=== Begin Enclosure ===

(** * PoetryGame: the per-room game engine of [server.js]

    A shallow embedding of the server's room engine: submission intake,
    the validation queue, voting, the character-choice hand-off, and the
    connect / disconnect / reconnect life cycle, together with the admin
    endpoints that touch the same state.

    Conventions.
    - A JavaScript string is the list of its UTF-16 code units.
    - A JavaScript object used as a dictionary ([rooms], [room.players],
      [votes], [timeouts], [reconnectTimeouts], [choiceTimeouts]) is a [gmap]
      over its own keys. A key that names a member inherited from
      [Object.prototype] ([inherited]) is outside the model: the theorems
      on creating and joining a room, on the answer of a player who is
      gone and on the timers of a removed room exclude it by a hypothesis.
    - [Object.values] and [Object.keys] enumerate a dictionary with
      [map_to_list], whose order need not be the insertion order of the
      runtime: what is stated of such an enumeration (the voters of a vote,
      the room lists) is stated up to the order of its entries.
    - The module-level variables of [server.js] are the first four fields of
      [State]; the remaining fields model the runtime: connected sockets
      with their [roomId] / [nickname] properties, the table of pending
      [setTimeout] callbacks, the clock behind [Date.now()], and the log of
      everything emitted through socket.io.
    - Handlers are state transformers [State → State]; [s ▷ f ▷ g] runs [f]
      and then [g], like two consecutive statements.
    - A listener whose first property access throws (a room that is gone)
      has changed nothing by then; it is modelled as leaving the state as
      it is.
    - Debounced persistence ([scheduleSaveRooms], [scheduleSaveCache]) and
      HTTP responses do not feed back into the engine and are left out,
      the data listing of the admin page ([adminData]) apart; the start-up
      state is the one of an empty data directory. *)

From stdpp Require Import gmap list fin_maps strings sorting.

Open Scope N_scope.
Open Scope list_scope.

Notation "s ▷ f" := (f s) (at level 45, left associativity, only parsing).

(** ** JavaScript strings *)

Abbreviation jsstring := (list N).

(** A string literal over Basic Latin, as code units. *)
Definition js (s : string) : jsstring :=
  (λ a, Ascii.N_of_ascii a) <$> String.list_ascii_of_string s.

(** Truthiness of a string: only [''] is falsy. *)
Definition truthy (s : jsstring) : bool :=
  match s with [] => false | _ => true end.

(** [\s] of a regular expression, which is also what [String.prototype.trim]
    strips: WhiteSpace and LineTerminator, all in the basic plane. *)
Definition isWhiteSpace (c : N) : bool :=
  ((9 <=? c) && (c <=? 13)) || (c =? 32) || (c =? 160) || (c =? 0x1680)
  || ((0x2000 <=? c) && (c <=? 0x200A))
  || (c =? 0x2028) || (c =? 0x2029) || (c =? 0x202F) || (c =? 0x205F)
  || (c =? 0x3000) || (c =? 0xFEFF).

(** The tables of the JavaScript runtime that the server relies on and does
    not define: the Unicode general category P (the [\p{P}] of a [u]-flagged
    regular expression, on code points) and [String.prototype.toLowerCase]. *)
Class Unicode := {
  isPunctuation : N → bool;
  toLowerCase : jsstring → jsstring;
}.

Definition isHighSurrogate (c : N) : bool := (0xD800 <=? c) && (c <=? 0xDBFF).
Definition isLowSurrogate (c : N) : bool := (0xDC00 <=? c) && (c <=? 0xDFFF).
Definition codePoint (h l : N) : N :=
  0x10000 + (h - 0xD800) * 0x400 + (l - 0xDC00).

Fixpoint dropWhile {A} (p : A → bool) (l : list A) : list A :=
  match l with
  | [] => []
  | x :: l' => if p x then dropWhile p l' else l
  end.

=== End Enclosure ===

■ Work item
From the entries above, write out only the lines starting at the line that holds "everything emitted through socket.io." and ending at the line that holds "Definition js (s", keeping both and matching them exactly.

■ Response to the task
      everything emitted through socket.io.
    - Handlers are state transformers [State → State]; [s ▷ f ▷ g] runs [f]
      and then [g], like two consecutive statements.
    - A listener whose first property access throws (a room that is gone)
      has changed nothing by then; it is modelled as leaving the state as
      it is.
    - Debounced persistence ([scheduleSaveRooms], [scheduleSaveCache]) and
      HTTP responses do not feed back into the engine and are left out,
      the data listing of the admin page ([adminData]) apart; the start-up
      state is the one of an empty data directory. *)

From stdpp Require Import gmap list fin_maps strings sorting.

Open Scope N_scope.
Open Scope list_scope.

Notation "s ▷ f" := (f s) (at level 45, left associativity, only parsing).

(** ** JavaScript strings *)

Abbreviation jsstring := (list N).

(** A string literal over Basic Latin, as code units. *)
Definition js (s : string) : jsstring :=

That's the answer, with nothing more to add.